A Niverville woman has a new book out this holiday season. Rochelle T. Moffit’s Through It All tells the autobiographical story of how she lost a child but managed to live through the grief and pain and come out the other side with her life, marriage, and joyful spirit somehow still intact.
Moffit says that she had a good start to life and grew up in a happy family. As she grew older, though, she began dating and fell into an abusive relationship.
In that relationship, she felt that she needed to devote all of herself to her boyfriend or she would lose him. In the process she pushed aside her faith, her family, and her friends.
Eventually she became pregnant, but her abuser punched her hard enough to cause a miscarriage.
She was so deep into this abusive relationship that she wasn’t able to leave, even after this tragedy.
Later in the relationship she attempted to get pregnant again—unsuccessfully. She was left devastated, believing that her first miscarriage had caused irreparable damage.
“Later I realized that not getting pregnant was actually God saving me from a life I would regret,” Moffitt says.
In the book, Moffit shares many other stories of God’s grace over her life, but the main story begins when she got pregnant for the fourth time. By that point, Moffit had married a man named William and together they had two daughters. Life was good.

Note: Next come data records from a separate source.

(** * Treap-backed set and map (Treap-topic/Treapmap.cpp)

    A shallow embedding of the two classes of the source file, [TreapMap]
    (keys bound to strings) and [TreapSet] (keys only, with a cardinality
    counter), followed by the properties of their public operations.

    Conventions of the embedding.
    - A [Node*] is an owned tree: [nullptr] or a node with its fields.  The
      structure is a pure tree (no sharing), so reassigning a child slot is
      rebuilding the node.
    - [int] keys and priorities are integers of [Z]; the code only compares
      them.  The counter [nodeCount] is an [int] that the code increments and
      decrements: leaving the range of [int] is undefined behaviour.
    - [rand()] reads a global generator; the generator is the sequence of the
      values it is still going to return.
    - A call has an [outcome]: it returns, it has undefined behaviour (a null
      pointer is dereferenced, a signed counter overflows), or, for the one
      recursion that is not structural, the model ran out of fuel. *)

From stdpp Require Import base option list gmap sets strings sorting.
From Stdlib Require Import ZArith Lia.

Local Open Scope Z_scope.

(** ** The C++ run time the classes rely on *)

Module Cpp.

Definition INT_MAX : Z := 2147483647.
Definition INT_MIN : Z := -2147483648.

Inductive outcome (A : Type) : Type :=
| Done (a : A)
| Undefined
| Timeout.
Arguments Done {A} a.
Arguments Undefined {A}.
Arguments Timeout {A}.

Definition obind {A B : Type} (m : outcome A) (k : A -> outcome B) : outcome B :=
  match m with
  | Done a => k a
  | Undefined => Undefined
  | Timeout => Timeout
  end.

(** A computation over a mutable state [S]. *)
Definition M (S A : Type) : Type := S -> outcome (A * S).

Definition ret {S A : Type} (a : A) : M S A := fun s => Done (a, s).

Definition bind {S A B : Type} (m : M S A) (k : A -> M S B) : M S B :=
  fun s => match m s with
           | Done (a, s') => k a s'
           | Undefined => Undefined
           | Timeout => Timeout
           end.

Definition lift {S A : Type} (m : outcome A) : M S A :=
  fun s => obind m (fun a => Done (a, s)).

(** The generator behind [rand()]: the values of the calls to come. *)
Definition RandState : Type := nat -> Z.

(** The generator after one call of [rand()]. *)
Definition next (g : RandState) : RandState := fun n => g (S n).

Definition rand : M RandState Z :=
  fun g => Done (g O, next g).

(** [n++] and [n--] on an [int]. *)
Definition incr (n : Z) : outcome Z :=
  if n <? INT_MAX then Done (n + 1) else Undefined.

Definition decr (n : Z) : outcome Z :=
  if INT_MIN <? n then Done (n - 1) else Undefined.

End Cpp.

Import Cpp.

Notation "'let!' x ':=' m 'in' k" := (bind m (fun x => k))
  (at level 10, x name, m at level 100, k at level 200, only parsing).
Notation "'let?' x ':=' m 'in' k" := (obind m (fun x => k))
  (at level 10, x name, m at level 100, k at level 200, only parsing).

(** ** TreapMap *)

Module TreapMap.

Definition Key : Type := Z.
Definition Value : Type := string.

Inductive Node : Type :=
| nullptr
| mkNode (key : Key) (value : Value) (priority : Z) (left right : Node).

Definition rotateRight (y : Node) : outcome Node :=
  match y with
  | mkNode ky vy py (mkNode kx vx px T1 T2) T3 =>
      Done (mkNode kx vx px T1 (mkNode ky vy py T2 T3))
  | _ => Undefined
  end.

Definition rotateLeft (x : Node) : outcome Node :=
  match x with
  | mkNode kx vx px T1 (mkNode ky vy py T2 T3) =>
      Done (mkNode ky vy py (mkNode kx vx px T1 T2) T3)
  | _ => Undefined
  end.

(** [child != nullptr && child->priority > p] *)
Definition outranks (child : Node) (p : Z) : bool :=
  match child with
  | nullptr => false
  | mkNode _ _ pc _ _ => pc >? p
  end.

Fixpoint insertRecursive (node : Node) (key : Key) (value : Value)
  : M RandState Node :=
  match node with
  | nullptr =>
      let! p := rand in ret (mkNode key value p nullptr nullptr)
  | mkNode k v p l r =>
      if key <? k then
        let! l' := insertRecursive l key value in
        if outranks l' p then lift (rotateRight (mkNode k v p l' r))
        else ret (mkNode k v p l' r)
      else if key >? k then
        let! r' := insertRecursive r key value in
        if outranks r' p then lift (rotateLeft (mkNode k v p l r'))
        else ret (mkNode k v p l r')
      else ret (mkNode k value p l r)
  end.

Fixpoint removeRecursive (fuel : nat) (node : Node) (key : Key)
  : outcome Node :=
  match fuel with
  | O => Timeout
  | S fuel =>
      match node with
      | nullptr => Done nullptr
      | mkNode k v p l r =>
          if key <? k then
            let? l' := removeRecursive fuel l key in Done (mkNode k v p l' r)
          else if key >? k then
            let? r' := removeRecursive fuel r key in Done (mkNode k v p l r')
          else
            match l, r with
            | nullptr, _ => Done r
            | _, nullptr => Done l
            | mkNode _ _ pl _ _, mkNode _ _ pr _ _ =>
                if pl >? pr then
                  let? x := rotateRight node in
                  match x with
                  | nullptr => Undefined
                  | mkNode kx vx px xl xr =>
                      let? xr' := removeRecursive fuel xr key in
                      Done (mkNode kx vx px xl xr')
                  end
                else
                  let? y := rotateLeft node in
                  match y with
                  | nullptr => Undefined
                  | mkNode ky vy py yl yr =>
                      let? yl' := removeRecursive fuel yl key in
                      Done (mkNode ky vy py yl' yr)
                  end
            end
      end
  end.

(** The node found, as the subtree it roots; [nullptr] when absent. *)
Fixpoint findNode (node : Node) (key : Key) : Node :=
  match node with
  | nullptr => nullptr
  | mkNode k _ _ l r =>
      if key =? k then node
      else if key <? k then findNode l key
      else findNode r key
  end.

Fixpoint height (node : Node) : nat :=
  match node with
  | nullptr => O
  | mkNode _ _ _ l r => S (Nat.max (height l) (height r))
  end.

(** The object: its only field is the root. *)
Record t : Type := mk { root : Node }.

Definition empty : t := mk nullptr.

(** Every node is deleted and the root reset. *)
Definition clear (m : t) : t := mk nullptr.

Definition insert (key : Key) (value : Value) (m : t) : M RandState t :=
  let! n := insertRecursive (root m) key value in ret (mk n).

(** Fuel for the recursion of [removeRecursive]: more than it ever uses. *)
Definition fuel_for (node : Node) : nat := S (2 * height node).

Definition remove (key : Key) (m : t) : outcome t :=
  let? n := removeRecursive (fuel_for (root m)) (root m) key in Done (mk n).

Definition find (key : Key) (defaultValue : Value) (m : t)
  : outcome (Value * t) :=
  match findNode (root m) key with
  | nullptr => Done (defaultValue, m)
  | mkNode _ v _ _ _ => Done (v, m)
  end.

Definition contains (key : Key) (m : t) : bool :=
  match findNode (root m) key with
  | nullptr => false
  | mkNode _ _ _ _ _ => true
  end.

End TreapMap.

(** ** TreapSet *)

Module TreapSet.

Inductive Node : Type :=
| nullptr
| mkNode (key : Z) (priority : Z) (left right : Node).

Definition rotateRight (y : Node) : outcome Node :=
  match y with
  | mkNode ky py (mkNode kx px T1 T2) T3 =>
      Done (mkNode kx px T1 (mkNode ky py T2 T3))
  | _ => Undefined
  end.

Definition rotateLeft (x : Node) : outcome Node :=
  match x with
  | mkNode kx px T1 (mkNode ky py T2 T3) =>
      Done (mkNode ky py (mkNode kx px T1 T2) T3)
  | _ => Undefined
  end.

(** [child != nullptr && child->priority > p] *)
Definition outranks (child : Node) (p : Z) : bool :=
  match child with
  | nullptr => false
  | mkNode _ pc _ _ => pc >? p
  end.

(** The private methods run on the field [nodeCount] of the object and,
    where a node is built, on the generator. *)
Definition count_up : M (Z * RandState) unit :=
  fun '(c, g) => let? c' := incr c in Done (tt, (c', g)).

Definition new_priority : M (Z * RandState) Z :=
  fun '(c, g) => let? pg := rand g in Done (fst pg, (c, snd pg)).

Definition count_down : M Z unit :=
  fun c => let? c' := decr c in Done (tt, c').

Fixpoint insertRecursive (node : Node) (key : Z)
  : M (Z * RandState) Node :=
  match node with
  | nullptr =>
      let! _ := count_up in
      let! p := new_priority in
      ret (mkNode key p nullptr nullptr)
  | mkNode k p l r =>
      if key <? k then
        let! l' := insertRecursive l key in
        if outranks l' p then lift (rotateRight (mkNode k p l' r))
        else ret (mkNode k p l' r)
      else if key >? k then
        let! r' := insertRecursive r key in
        if outranks r' p then lift (rotateLeft (mkNode k p l r'))
        else ret (mkNode k p l r')
      else ret node
  end.

Fixpoint removeRecursive (fuel : nat) (node : Node) (key : Z)
  : M Z Node :=
  match fuel with
  | O => fun _ => Timeout
  | S fuel =>
      match node with
      | nullptr => ret nullptr
      | mkNode k p l r =>
          if key <? k then
            let! l' := removeRecursive fuel l key in ret (mkNode k p l' r)
          else if key >? k then
            let! r' := removeRecursive fuel r key in ret (mkNode k p l r')
          else
            match l, r with
            | nullptr, _ => let! _ := count_down in ret r
            | _, nullptr => let! _ := count_down in ret l
            | mkNode _ pl _ _, mkNode _ pr _ _ =>
                if pl >? pr then
                  let! x := lift (rotateRight node) in
                  match x with
                  | nullptr => lift Undefined
                  | mkNode kx px xl xr =>
                      let! xr' := removeRecursive fuel xr key in
                      ret (mkNode kx px xl xr')
                  end
                else
                  let! y := lift (rotateLeft node) in
                  match y with
                  | nullptr => lift Undefined
                  | mkNode ky py yl yr =>
                      let! yl' := removeRecursive fuel yl key in
                      ret (mkNode ky py yl' yr)
                  end
            end
      end
  end.

Fixpoint memberRecursive (node : Node) (key : Z) : bool :=
  match node with
  | nullptr => false
  | mkNode k _ l r =>
      if key =? k then true
      else if key <? k then memberRecursive l key
      else memberRecursive r key
  end.

Fixpoint height (node : Node) : nat :=
  match node with
  | nullptr => O
  | mkNode _ _ l r => S (Nat.max (height l) (height r))
  end.

(** The object. *)
Record t : Type := mk { root : Node; nodeCount : Z }.

Definition empty : t := mk nullptr 0.

Definition clear (s : t) : t := mk nullptr 0.

Definition size (s : t) : Z := nodeCount s.

Definition member (key : Z) (s : t) : bool := memberRecursive (root s) key.

Definition insert (key : Z) (s : t) : M RandState t :=
  if negb (member key s) then
    fun g =>
      let? out := insertRecursive (root s) key (nodeCount s, g) in
      Done (mk (fst out) (fst (snd out)), snd (snd out))
  else ret s.

(** Fuel for the recursion of [removeRecursive]: more than it ever uses. *)
Definition fuel_for (node : Node) : nat := S (2 * height node).

Definition remove (key : Z) (s : t) : outcome t :=
  if member key s then
    let? out := removeRecursive (fuel_for (root s)) (root s) key (nodeCount s) in
    Done (mk (fst out) (snd out))
  else Done s.

End TreapSet.

(** ** Programs over a TreapMap

    A client owns one map and calls its public methods in sequence, as
    [main] does.  The observations of a tree used to state its properties
    (traversals, node count, heap order) are defined here as well. *)

Module MapClient.

Import TreapMap.

Inductive call : Type :=
| Insert (key : Key) (value : Value)
| Remove (key : Key)
| Clear
| Find (key : Key) (defaultValue : Value)
| Contains (key : Key).

Inductive answer : Type :=
| Void
| Str (v : Value)
| Bool (b : bool).

Definition perform (c : call) (m : t) : M RandState (answer * t) :=
  match c with
  | Insert key value => let! m' := insert key value m in ret (Void, m')
  | Remove key => let! m' := lift (remove key m) in ret (Void, m')
  | Clear => ret (Void, clear m)
  | Find key d => let! r := lift (find key d m) in ret (Str (fst r), snd r)
  | Contains key => ret (Bool (contains key m), m)
  end.
(** * The director's job queue (src/core/src/dird/jobq.cc)

    A shallow embedding of the job queue and admission scheduler of the
    director daemon: the concurrency counters of clients, job definitions
    and storages, the admission routine [AcquireResources], the queue
    operations [JobqAdd] and [JobqRemove], the promotion pass of
    [jobq_server] and the reschedule engine [RescheduleJob].

    Conventions of the embedding.
    - C integers ([int], [time_t], counters) are [Z].
    - A pointer to a job control record is an address ([ptr], a [nat],
      with [nullptr = 0]); the records live in a heap [gmap ptr JCR].
    - A configuration resource is a record carrying its
      [resource_name_]; the runtime status objects ([rcs], [rjs],
      [runtime_storage_status]) it points to are shared by every job that
      refers to the resource, so their counters live in one store, the
      [Director] state, keyed by resource name.
    - Code runs in a state monad with faults: a run ends in [Ok] with a
      value and a state, or in a [Fault], such as a member access
      through a null pointer or through a pointer to no record.
    - Reading through a past-the-end list iterator reads the header
      node of the list, where the list keeps its size: the word read is
      null when the list is empty, and for a list with entries it is
      the number of entries, which points to no record. The code
      relies on the first case to find that no job runs
      ([jobq.cc:518]).
    - [Dmsg] debug lines at level 50 and [Jmsg] job messages are appended
      to the message list of the [Director] state. *)

From Stdlib Require Import ZArith Lia List Bool.
From stdpp Require Import base option list functions gmap.

Local Open Scope Z_scope.
(** the longest prefix of word bytes, and what follows it *)
Fixpoint span (s : string) : string * string :=
  match s with
  | EmptyString => (EmptyString, EmptyString)
  | String c r =>
      if isWord c then let '(w, rest) := span r in (String c w, rest)
      else (EmptyString, s)
  end.

(** the variable name matched right after a dollar sign, and the rest *)
Definition matchName (s : string) : option (string * string) :=
  match s with
  | String c _ =>
      if isLetter c then
        let '(w, rest) := span s in
        if (2 <=? String.length w)%nat then Some (w, rest) else None
      else None
  | EmptyString => None
  end.

Fixpoint replaceVars (fuel : nat) (s : string) : string :=
  match fuel with
  | O => s
  | S fuel' =>
      match s with
      | EmptyString => EmptyString
      | String c r =>
          if Ascii.eqb c "$" then
            match matchName r with
            | Some (w, rest) =>
                String.append (String "%" w) (String "%" (replaceVars fuel' rest))
            | None => String c (replaceVars fuel' r)
            end
          else String c (replaceVars fuel' r)
      end
  end.

(** [re.ReplaceAllStringFunc(v, func(s) { return "%" + s[1:] + "%" })] *)
Definition ReplaceAllVars (v : string) : string :=
  replaceVars (String.length v) v.

End Regexp.

(** ** Data model *)

(** [ProcInfo]: the fields that hold values; [cmd] is the handle of the
    running child (its pid), [nil] until the process is spawned. The
    mutex and the condition variable carry no data. *)
Record ProcInfo : Type := mkProcInfo {
  name : string;
  cmdline : string;
  cmd : option Z;
  port : Z;
  setPort : bool;
  colorIndex : Z;
  stoppedBySupervisor : bool;
  waitErr : option error;
  logTime : bool
}.

Record Config : Type := mkConfig {
  Args : list string;
  Procfile : string;
  StartRpcServer : bool;
  RpcPort : Z;
  BaseDir : string;
  BasePort : Z;
  ExitOnError : bool;
  ExitOnStop : bool;
  SetPorts : bool;
  LogTime : bool
}.

Definition set_Args (v : list string) (c : Config) : Config :=
  mkConfig v (Procfile c) (StartRpcServer c) (RpcPort c) (BaseDir c)
           (BasePort c) (ExitOnError c) (ExitOnStop c) (SetPorts c) (LogTime c).
Definition set_Procfile (v : string) (c : Config) : Config :=
  mkConfig (Args c) v (StartRpcServer c) (RpcPort c) (BaseDir c)
           (BasePort c) (ExitOnError c) (ExitOnStop c) (SetPorts c) (LogTime c).
Definition set_StartRpcServer (v : bool) (c : Config) : Config :=
  mkConfig (Args c) (Procfile c) v (RpcPort c) (BaseDir c)
           (BasePort c) (ExitOnError c) (ExitOnStop c) (SetPorts c) (LogTime c).
Definition set_RpcPort (v : Z) (c : Config) : Config :=
  mkConfig (Args c) (Procfile c) (StartRpcServer c) v (BaseDir c)
           (BasePort c) (ExitOnError c) (ExitOnStop c) (SetPorts c) (LogTime c).
Definition set_BaseDir (v : string) (c : Config) : Config :=
  mkConfig (Args c) (Procfile c) (StartRpcServer c) (RpcPort c) v
           (BasePort c) (ExitOnError c) (ExitOnStop c) (SetPorts c) (LogTime c).
Definition set_BasePort (v : Z) (c : Config) : Config :=
  mkConfig (Args c) (Procfile c) (StartRpcServer c) (RpcPort c) (BaseDir c)
           v (ExitOnError c) (ExitOnStop c) (SetPorts c) (LogTime c).
Definition set_ExitOnError (v : bool) (c : Config) : Config :=
  mkConfig (Args c) (Procfile c) (StartRpcServer c) (RpcPort c) (BaseDir c)
           (BasePort c) v (ExitOnStop c) (SetPorts c) (LogTime c).
Definition set_ExitOnStop (v : bool) (c : Config) : Config :=
  mkConfig (Args c) (Procfile c) (StartRpcServer c) (RpcPort c) (BaseDir c)
           (BasePort c) (ExitOnError c) v (SetPorts c) (LogTime c).
Definition set_SetPorts (v : bool) (c : Config) : Config :=
  mkConfig (Args c) (Procfile c) (StartRpcServer c) (RpcPort c) (BaseDir c)
           (BasePort c) (ExitOnError c) (ExitOnStop c) v (LogTime c).
Definition set_LogTime (v : bool) (c : Config) : Config :=
  mkConfig (Args c) (Procfile c) (StartRpcServer c) (RpcPort c) (BaseDir c)
           (BasePort c) (ExitOnError c) (ExitOnStop c) (SetPorts c) v.
(** * lab6.py: an XML file handler with a logging decorator

    A shallow embedding of [src/lab6.py]: the two exception classes, the
    [logged] decorator and the three operations of [XMLFileHandler].  The
    program is written in a state-and-exception monad over a small model of
    the Python process: the file system, the console stream and the logging
    registry.

    What is outside the program is modelled as follows.
    - The file system maps a path to a regular file (contents, read and
      write permission) or a directory.  [open] fails for a missing file
      opened for reading, for a missing permission and for a directory;
      creating a missing file and writing to an open file always succeed.
    - The [logging] module is its registry of loggers, the handler objects
      the decorator has made so far, and the handlers that the application
      has attached to the root logger (for instance with
      [logging.basicConfig]): stream and file handlers with an open stream,
      each with a level and a format of its own.  The logger of a function
      is a child of the root logger (no decorated function is named
      [root]), so a record goes to the handlers of its logger and then to
      those of the root logger.
    - The XML library ([xml.etree.ElementTree]) is an interface
      ([ElementTree]): parser, serializer and [indent] are parameters, and
      every statement holds for any implementation, under the library facts
      it names.  A small implementation ([MiniET]) runs the program on
      concrete documents.
    - The time stamps of the log records are a parameter ([Clock]). *)

From Stdlib Require Import String Ascii List.
From stdpp Require Import base option list gmap strings.

(** ** Strings *)

Definition dquote : string := String (ascii_of_nat 34) EmptyString.
Definition newline : string := String (ascii_of_nat 10) EmptyString.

But on the day of her daughter’s second birthday, Moffit fell down a flight of stairs. She was four months pregnant.
The next day, Moffit began to bleed profusely and rushed to the emergency room. The doctor, she says, was very cold about her circumstances. He told her, “You’re having a miscarriage. Just get on with life.”
That’s when a kind nurse stepped in and determined that Moffit may not have been miscarrying. The nurse advised Moffit to get an emergency ultrasound.
Through that ultrasound, she found out that she was not miscarrying but rather had suffered a placental abruption. An abruption is when the placenta begins to pull away from the uterine wall.
She was put on strict bedrest and she and her family simply had to wait to see whether her body would heal itself.
Moffit made it through that pregnancy and had a boy she named Hayden, although he was born critically ill with his umbilical cord wrapped very tightly two times around his neck. He had profound cerebral palsy, no gag reflex, no ability to blink, and couldn’t breathe on his own. His muscles were rigid.
“We were told Hayden would never leave the hospital,” Moffit says. “Never breathe on his own. Never open his eyes or utter a sound. But [he went on to do] all this and so much more.”
Nonetheless, Hayden succumbed to his disease at the age of two.
Moffit believes that her book tells two great truths. The first, she says, “is that God never leaves us—even when we have walked away… The second truth is that we don’t have to wait till we are in heaven to obtain God’s fullness of joy. We just need to learn to change our way of thinking and see our everyday [life] as being blessed.”
That being said, Moffit makes it clear that she doesn’t believe Christians can’t be depressed or shouldn’t grieve.
“There seems to be a lot of judgement cast on Christians if they suffer from mental health issues or grieve too long,” she says. “Some have said that if you have either of these conditions, so to speak, that you have lost your faith. Nothing could be farther than the truth. We all live in this very fallen world, and we are all still a work in progress.”
Moffitt believes that while everyone could benefit from reading this book, she wrote it specifically to help parents who have a sick child or who have lost a child. She feels that her openness and candidness will help people get through the very worst of times.
Knowing everything she knows now, she says she still wouldn’t go back and change anything about Hayden’s life or her time with him.
“Hayden was born the way he was born for reasons only God knows,” she says. “But so many lives were changed for the better.”
Ultimately, Moffit says, the book is about the reality of the life she’s lived.
“I feel people don’t need fake; they need real. They need to see that it is okay to be broken and hurt, but that God wants us to move past the hurt to joy.”